Exercise materials section start

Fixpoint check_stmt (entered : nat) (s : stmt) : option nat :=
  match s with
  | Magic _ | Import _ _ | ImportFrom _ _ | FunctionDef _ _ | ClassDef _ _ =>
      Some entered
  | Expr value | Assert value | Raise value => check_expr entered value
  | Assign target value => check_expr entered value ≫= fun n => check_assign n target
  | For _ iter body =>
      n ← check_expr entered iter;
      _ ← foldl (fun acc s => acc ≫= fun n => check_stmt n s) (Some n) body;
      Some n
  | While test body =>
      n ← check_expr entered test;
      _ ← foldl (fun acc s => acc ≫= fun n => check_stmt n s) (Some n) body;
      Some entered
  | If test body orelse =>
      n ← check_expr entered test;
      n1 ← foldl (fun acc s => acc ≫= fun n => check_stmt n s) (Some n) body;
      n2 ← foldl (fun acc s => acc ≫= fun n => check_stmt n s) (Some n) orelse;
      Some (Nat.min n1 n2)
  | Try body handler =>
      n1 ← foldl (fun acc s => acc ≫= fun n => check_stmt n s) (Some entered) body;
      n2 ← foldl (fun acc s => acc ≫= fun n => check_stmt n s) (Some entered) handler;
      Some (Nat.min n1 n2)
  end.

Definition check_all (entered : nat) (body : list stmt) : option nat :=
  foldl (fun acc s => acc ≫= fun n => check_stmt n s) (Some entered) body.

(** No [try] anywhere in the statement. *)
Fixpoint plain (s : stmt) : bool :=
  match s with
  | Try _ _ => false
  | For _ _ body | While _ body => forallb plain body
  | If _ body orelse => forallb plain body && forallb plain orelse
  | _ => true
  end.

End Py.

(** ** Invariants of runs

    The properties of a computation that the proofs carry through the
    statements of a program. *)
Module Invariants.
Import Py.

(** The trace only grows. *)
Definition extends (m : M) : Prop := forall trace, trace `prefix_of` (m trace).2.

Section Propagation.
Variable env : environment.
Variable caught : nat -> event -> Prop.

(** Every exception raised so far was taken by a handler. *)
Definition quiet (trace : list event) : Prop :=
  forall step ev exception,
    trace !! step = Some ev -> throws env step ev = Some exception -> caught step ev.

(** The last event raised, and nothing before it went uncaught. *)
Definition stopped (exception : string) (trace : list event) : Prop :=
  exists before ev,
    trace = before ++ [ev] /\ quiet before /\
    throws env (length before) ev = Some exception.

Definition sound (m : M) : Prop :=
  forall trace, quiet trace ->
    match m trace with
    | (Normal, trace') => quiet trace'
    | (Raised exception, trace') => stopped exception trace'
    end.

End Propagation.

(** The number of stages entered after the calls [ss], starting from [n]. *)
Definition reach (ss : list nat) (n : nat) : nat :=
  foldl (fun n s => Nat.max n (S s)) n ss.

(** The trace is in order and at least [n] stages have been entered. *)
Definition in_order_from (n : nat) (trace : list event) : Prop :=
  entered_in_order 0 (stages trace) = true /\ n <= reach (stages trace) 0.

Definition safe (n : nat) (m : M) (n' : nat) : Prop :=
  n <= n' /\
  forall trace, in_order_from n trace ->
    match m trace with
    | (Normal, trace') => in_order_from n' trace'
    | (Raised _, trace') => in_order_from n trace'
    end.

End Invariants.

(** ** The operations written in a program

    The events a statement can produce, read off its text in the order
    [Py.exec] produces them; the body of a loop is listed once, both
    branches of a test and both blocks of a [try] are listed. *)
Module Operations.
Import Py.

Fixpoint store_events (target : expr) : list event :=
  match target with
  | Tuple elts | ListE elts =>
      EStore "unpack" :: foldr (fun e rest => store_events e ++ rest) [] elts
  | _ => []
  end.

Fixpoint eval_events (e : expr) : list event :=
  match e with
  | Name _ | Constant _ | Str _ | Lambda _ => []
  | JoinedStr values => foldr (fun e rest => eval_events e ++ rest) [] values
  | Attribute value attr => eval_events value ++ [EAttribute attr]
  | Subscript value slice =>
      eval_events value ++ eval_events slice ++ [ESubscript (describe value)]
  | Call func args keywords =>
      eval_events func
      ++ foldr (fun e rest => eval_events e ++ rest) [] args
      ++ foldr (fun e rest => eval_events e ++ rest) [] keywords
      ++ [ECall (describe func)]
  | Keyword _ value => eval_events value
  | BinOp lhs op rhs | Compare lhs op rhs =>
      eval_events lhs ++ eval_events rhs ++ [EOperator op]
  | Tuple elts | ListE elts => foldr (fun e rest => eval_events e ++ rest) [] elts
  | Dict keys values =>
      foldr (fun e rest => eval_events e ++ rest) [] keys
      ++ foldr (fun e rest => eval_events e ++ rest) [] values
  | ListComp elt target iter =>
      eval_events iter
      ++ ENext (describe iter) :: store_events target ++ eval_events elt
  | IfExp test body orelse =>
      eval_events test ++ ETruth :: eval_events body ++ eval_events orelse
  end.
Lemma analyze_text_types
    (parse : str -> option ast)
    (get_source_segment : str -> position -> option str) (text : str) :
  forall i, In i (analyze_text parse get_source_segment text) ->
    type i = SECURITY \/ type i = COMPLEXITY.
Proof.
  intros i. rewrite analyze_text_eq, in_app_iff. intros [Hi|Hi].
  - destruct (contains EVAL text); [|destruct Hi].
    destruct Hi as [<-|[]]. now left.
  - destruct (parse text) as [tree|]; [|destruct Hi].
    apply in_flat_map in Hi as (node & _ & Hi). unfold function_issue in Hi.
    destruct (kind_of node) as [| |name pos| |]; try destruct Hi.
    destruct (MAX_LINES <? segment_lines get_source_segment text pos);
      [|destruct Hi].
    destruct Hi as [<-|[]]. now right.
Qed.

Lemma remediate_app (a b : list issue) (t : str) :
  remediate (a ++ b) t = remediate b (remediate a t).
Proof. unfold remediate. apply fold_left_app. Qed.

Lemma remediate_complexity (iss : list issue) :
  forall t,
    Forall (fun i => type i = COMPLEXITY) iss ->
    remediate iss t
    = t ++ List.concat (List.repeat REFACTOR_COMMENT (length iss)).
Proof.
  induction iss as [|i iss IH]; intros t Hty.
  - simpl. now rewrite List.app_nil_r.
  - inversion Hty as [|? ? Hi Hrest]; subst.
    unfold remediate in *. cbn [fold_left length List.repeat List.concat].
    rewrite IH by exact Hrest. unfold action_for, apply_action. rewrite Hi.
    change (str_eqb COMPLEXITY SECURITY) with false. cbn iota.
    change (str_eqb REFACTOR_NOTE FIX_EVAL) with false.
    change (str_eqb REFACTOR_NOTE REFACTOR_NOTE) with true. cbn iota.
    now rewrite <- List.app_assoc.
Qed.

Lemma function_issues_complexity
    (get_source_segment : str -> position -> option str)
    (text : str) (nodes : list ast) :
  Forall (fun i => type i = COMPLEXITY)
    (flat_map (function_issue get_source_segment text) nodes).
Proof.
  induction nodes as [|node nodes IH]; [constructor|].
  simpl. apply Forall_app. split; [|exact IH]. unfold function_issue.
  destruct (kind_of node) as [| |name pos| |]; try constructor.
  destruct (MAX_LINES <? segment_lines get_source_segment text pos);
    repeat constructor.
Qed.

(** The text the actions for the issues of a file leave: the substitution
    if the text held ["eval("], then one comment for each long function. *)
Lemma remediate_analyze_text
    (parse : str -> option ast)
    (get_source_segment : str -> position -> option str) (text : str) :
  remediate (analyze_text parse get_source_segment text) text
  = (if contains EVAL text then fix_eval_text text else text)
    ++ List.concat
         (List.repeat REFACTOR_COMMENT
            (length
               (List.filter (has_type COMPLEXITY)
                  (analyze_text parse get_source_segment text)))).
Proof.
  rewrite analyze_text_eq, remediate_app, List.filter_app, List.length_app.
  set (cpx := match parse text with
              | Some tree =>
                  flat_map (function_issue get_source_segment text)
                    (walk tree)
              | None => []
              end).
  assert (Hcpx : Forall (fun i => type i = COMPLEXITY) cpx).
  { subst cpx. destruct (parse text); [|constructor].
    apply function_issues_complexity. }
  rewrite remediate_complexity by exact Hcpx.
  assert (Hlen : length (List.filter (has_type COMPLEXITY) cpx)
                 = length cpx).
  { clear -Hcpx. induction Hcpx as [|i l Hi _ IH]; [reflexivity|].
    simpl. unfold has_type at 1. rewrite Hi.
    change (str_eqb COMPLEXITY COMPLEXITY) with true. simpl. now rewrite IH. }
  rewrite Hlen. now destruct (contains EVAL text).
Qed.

Exercise materials section end
Exercise materials section start

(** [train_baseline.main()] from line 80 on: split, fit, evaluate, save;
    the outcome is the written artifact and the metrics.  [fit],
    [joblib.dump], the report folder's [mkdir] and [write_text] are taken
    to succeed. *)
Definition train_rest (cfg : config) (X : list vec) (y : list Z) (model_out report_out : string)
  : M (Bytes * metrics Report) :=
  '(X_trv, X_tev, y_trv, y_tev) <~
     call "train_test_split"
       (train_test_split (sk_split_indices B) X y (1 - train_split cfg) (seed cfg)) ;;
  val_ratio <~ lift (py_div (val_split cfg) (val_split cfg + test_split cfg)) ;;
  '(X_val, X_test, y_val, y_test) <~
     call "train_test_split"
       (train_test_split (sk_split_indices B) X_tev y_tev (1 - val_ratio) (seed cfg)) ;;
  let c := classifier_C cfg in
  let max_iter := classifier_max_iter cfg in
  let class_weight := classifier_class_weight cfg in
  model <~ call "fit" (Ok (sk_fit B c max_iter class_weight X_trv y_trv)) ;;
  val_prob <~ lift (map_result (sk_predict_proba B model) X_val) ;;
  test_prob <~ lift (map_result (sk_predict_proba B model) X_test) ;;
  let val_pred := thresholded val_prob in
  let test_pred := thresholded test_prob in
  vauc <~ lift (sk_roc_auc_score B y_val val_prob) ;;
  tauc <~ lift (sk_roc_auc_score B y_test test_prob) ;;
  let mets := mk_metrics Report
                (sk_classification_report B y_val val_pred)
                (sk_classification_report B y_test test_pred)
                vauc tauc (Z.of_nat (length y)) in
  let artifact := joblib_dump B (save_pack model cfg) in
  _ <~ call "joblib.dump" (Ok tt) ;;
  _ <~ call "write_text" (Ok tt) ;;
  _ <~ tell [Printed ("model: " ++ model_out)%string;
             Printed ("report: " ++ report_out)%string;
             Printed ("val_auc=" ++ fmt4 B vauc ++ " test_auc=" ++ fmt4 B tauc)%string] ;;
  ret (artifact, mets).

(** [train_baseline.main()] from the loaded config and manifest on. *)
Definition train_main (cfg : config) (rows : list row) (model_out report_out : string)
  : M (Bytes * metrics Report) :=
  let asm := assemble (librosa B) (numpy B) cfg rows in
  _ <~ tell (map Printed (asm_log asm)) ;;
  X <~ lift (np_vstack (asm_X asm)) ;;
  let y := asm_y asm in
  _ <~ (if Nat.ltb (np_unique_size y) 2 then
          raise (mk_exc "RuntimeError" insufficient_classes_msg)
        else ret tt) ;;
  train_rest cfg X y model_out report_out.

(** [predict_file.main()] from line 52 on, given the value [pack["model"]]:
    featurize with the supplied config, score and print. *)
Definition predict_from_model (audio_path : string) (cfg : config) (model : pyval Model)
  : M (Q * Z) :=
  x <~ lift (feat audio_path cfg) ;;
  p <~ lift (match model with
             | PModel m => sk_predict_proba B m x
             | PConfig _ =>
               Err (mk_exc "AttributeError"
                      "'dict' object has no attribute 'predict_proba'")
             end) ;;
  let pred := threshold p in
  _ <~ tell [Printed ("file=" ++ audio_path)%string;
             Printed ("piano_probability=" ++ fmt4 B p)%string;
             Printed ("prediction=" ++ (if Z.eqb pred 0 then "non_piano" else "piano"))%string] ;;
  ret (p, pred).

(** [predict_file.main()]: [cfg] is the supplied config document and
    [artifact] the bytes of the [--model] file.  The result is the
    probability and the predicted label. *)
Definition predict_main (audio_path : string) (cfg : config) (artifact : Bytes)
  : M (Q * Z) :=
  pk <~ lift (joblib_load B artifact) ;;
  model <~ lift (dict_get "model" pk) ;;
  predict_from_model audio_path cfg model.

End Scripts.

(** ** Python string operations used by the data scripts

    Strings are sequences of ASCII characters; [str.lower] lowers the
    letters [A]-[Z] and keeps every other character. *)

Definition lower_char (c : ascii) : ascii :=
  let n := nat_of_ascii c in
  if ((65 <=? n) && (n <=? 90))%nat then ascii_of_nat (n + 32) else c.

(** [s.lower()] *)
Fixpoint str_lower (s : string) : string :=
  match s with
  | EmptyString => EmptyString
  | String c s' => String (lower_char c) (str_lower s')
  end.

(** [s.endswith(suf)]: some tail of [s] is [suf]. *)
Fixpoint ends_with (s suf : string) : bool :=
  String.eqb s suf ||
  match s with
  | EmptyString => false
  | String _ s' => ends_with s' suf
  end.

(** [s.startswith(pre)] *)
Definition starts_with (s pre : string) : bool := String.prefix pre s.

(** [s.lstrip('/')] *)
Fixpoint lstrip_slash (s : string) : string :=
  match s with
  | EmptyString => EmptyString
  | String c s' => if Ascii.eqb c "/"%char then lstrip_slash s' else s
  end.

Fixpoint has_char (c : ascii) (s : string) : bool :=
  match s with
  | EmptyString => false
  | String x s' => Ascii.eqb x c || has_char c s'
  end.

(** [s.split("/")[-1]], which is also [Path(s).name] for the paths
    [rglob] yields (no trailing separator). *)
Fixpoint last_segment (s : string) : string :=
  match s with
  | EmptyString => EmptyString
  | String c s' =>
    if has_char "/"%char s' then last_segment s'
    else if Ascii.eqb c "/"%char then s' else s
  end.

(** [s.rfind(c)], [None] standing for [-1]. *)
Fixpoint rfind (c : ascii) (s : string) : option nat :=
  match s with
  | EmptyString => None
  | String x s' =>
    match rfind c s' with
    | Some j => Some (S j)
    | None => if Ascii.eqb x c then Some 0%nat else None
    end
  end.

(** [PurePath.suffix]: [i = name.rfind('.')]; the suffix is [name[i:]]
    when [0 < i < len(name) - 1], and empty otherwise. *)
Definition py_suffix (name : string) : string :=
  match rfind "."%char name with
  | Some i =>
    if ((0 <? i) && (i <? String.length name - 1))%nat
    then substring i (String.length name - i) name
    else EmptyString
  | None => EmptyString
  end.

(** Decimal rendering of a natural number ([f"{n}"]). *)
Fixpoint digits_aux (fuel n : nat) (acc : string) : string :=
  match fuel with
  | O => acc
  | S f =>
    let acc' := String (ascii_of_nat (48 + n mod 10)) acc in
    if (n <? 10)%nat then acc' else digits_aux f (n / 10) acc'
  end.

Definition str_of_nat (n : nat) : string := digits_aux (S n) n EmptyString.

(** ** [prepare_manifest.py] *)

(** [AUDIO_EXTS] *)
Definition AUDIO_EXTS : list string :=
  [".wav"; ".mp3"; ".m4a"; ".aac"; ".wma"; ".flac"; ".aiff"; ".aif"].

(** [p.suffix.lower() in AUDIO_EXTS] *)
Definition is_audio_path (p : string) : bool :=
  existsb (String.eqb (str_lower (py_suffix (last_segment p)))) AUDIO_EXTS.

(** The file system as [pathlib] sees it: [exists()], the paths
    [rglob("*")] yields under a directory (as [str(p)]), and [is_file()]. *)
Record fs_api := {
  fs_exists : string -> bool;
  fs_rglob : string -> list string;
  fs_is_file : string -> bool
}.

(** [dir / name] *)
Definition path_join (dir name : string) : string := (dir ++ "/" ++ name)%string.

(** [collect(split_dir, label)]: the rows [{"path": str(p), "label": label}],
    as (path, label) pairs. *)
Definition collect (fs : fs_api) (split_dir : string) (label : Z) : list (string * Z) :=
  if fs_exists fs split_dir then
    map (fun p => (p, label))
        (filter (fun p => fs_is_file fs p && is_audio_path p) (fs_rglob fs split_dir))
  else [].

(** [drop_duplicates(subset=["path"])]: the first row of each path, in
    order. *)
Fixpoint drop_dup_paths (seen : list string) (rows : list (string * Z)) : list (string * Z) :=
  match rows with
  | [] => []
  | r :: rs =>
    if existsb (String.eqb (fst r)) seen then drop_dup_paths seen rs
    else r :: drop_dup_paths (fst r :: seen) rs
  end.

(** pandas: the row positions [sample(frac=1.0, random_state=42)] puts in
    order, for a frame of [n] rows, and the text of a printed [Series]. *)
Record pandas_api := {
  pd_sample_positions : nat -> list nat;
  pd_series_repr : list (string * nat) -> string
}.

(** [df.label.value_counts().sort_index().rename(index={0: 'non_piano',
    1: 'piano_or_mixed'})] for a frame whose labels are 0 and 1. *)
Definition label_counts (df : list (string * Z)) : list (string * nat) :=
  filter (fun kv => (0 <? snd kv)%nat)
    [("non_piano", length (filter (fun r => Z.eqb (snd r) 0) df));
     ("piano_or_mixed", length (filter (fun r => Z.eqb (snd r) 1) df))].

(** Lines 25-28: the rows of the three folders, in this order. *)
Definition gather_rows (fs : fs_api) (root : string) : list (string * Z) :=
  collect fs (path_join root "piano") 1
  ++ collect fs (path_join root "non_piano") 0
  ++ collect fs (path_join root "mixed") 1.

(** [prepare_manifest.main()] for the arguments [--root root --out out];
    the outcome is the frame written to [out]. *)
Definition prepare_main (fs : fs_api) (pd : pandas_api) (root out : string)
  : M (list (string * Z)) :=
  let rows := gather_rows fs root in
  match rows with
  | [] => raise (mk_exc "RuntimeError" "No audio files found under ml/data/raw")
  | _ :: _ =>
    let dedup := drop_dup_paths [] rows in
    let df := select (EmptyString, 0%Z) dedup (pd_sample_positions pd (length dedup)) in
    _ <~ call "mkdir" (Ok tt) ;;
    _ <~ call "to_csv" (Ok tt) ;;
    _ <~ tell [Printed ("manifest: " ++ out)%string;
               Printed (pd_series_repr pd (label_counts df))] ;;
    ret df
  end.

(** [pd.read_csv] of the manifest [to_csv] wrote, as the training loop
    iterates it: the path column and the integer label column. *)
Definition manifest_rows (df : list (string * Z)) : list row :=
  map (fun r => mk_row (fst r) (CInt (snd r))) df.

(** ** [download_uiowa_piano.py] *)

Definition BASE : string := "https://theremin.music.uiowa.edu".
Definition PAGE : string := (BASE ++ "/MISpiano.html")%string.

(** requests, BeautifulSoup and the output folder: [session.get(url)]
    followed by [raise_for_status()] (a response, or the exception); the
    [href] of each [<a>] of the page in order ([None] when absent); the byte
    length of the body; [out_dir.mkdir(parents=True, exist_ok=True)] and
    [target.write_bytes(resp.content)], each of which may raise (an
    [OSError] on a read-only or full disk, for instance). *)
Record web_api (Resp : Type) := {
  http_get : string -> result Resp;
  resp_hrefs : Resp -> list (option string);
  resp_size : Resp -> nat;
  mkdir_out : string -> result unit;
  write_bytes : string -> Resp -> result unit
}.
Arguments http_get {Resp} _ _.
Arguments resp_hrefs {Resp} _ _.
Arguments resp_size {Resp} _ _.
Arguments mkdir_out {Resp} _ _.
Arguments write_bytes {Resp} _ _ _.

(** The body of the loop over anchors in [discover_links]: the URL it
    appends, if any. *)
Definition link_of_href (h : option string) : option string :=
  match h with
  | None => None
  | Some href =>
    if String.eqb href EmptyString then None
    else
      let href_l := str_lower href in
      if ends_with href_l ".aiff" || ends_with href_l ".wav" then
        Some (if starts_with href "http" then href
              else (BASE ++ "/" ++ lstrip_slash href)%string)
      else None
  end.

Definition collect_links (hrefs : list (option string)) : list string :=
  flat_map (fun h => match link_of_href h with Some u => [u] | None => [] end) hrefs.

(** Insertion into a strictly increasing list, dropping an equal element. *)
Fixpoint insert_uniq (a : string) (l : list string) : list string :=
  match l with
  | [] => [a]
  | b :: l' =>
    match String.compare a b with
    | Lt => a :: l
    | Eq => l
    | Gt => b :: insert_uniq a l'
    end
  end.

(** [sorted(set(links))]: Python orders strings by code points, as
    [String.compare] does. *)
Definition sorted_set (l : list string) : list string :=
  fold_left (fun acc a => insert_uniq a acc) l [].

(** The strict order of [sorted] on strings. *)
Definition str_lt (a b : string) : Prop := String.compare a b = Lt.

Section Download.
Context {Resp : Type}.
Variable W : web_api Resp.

Exercise materials section end
Exercise materials section start

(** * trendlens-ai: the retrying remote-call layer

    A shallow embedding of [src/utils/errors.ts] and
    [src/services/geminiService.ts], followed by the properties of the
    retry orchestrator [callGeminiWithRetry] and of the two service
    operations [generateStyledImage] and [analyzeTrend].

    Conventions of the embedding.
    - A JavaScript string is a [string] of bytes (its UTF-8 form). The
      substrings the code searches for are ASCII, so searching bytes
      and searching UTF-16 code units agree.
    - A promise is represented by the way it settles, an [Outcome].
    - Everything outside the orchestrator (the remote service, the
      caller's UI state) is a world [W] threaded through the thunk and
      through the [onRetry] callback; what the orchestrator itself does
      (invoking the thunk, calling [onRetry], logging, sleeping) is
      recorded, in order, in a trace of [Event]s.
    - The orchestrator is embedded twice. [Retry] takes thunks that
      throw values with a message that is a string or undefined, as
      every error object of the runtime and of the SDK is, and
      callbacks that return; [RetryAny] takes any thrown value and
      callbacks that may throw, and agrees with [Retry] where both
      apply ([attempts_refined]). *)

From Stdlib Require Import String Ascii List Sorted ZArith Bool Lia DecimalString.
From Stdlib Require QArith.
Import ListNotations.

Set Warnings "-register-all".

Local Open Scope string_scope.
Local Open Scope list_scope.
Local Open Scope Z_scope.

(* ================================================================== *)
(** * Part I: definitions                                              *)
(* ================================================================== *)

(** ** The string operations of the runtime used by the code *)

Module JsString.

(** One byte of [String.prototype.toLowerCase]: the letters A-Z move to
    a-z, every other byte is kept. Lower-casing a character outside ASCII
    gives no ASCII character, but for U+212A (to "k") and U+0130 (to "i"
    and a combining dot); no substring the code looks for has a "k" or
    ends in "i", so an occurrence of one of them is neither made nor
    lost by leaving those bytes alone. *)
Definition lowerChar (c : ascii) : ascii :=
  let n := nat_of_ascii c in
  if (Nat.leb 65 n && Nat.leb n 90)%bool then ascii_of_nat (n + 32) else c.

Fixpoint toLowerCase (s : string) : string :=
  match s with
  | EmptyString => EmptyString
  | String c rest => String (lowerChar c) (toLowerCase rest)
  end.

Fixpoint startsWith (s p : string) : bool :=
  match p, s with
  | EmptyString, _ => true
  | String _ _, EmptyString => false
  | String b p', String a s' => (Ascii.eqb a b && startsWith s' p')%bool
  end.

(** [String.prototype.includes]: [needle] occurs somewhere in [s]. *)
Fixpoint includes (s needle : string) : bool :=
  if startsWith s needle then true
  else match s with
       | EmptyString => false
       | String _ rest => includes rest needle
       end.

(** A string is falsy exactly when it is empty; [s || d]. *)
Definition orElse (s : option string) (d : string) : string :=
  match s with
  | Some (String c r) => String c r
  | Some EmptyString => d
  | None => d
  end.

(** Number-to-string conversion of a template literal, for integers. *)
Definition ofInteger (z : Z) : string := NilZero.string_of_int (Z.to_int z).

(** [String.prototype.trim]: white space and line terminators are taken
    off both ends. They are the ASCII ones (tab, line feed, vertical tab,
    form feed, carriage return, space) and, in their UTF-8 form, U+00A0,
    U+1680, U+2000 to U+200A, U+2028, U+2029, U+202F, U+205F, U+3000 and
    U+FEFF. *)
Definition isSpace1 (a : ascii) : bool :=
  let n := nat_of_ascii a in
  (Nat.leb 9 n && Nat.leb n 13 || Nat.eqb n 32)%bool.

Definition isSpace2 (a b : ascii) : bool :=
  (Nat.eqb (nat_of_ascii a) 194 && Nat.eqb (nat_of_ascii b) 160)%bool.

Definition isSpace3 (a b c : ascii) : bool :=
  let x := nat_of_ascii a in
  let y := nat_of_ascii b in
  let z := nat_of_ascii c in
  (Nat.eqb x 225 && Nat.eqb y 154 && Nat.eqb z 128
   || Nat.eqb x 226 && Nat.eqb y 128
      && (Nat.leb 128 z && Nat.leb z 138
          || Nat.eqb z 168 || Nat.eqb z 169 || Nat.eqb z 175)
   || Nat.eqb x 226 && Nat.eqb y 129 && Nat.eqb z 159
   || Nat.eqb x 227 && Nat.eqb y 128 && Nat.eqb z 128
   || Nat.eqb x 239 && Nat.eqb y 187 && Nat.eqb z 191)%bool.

Exercise materials section end

Output, from the data above, the lines from the line with "if ends_with href_l" to the line with "Variable W : web_api Resp." exactly as they stand, both ends included and nothing else.

      if ends_with href_l ".aiff" || ends_with href_l ".wav" then
        Some (if starts_with href "http" then href
              else (BASE ++ "/" ++ lstrip_slash href)%string)
      else None
  end.

Definition collect_links (hrefs : list (option string)) : list string :=
  flat_map (fun h => match link_of_href h with Some u => [u] | None => [] end) hrefs.

(** Insertion into a strictly increasing list, dropping an equal element. *)
Fixpoint insert_uniq (a : string) (l : list string) : list string :=
  match l with
  | [] => [a]
  | b :: l' =>
    match String.compare a b with
    | Lt => a :: l
    | Eq => l
    | Gt => b :: insert_uniq a l'
    end
  end.

(** [sorted(set(links))]: Python orders strings by code points, as
    [String.compare] does. *)
Definition sorted_set (l : list string) : list string :=
  fold_left (fun acc a => insert_uniq a acc) l [].

(** The strict order of [sorted] on strings. *)
Definition str_lt (a b : string) : Prop := String.compare a b = Lt.

Section Download.
Context {Resp : Type}.
Variable W : web_api Resp.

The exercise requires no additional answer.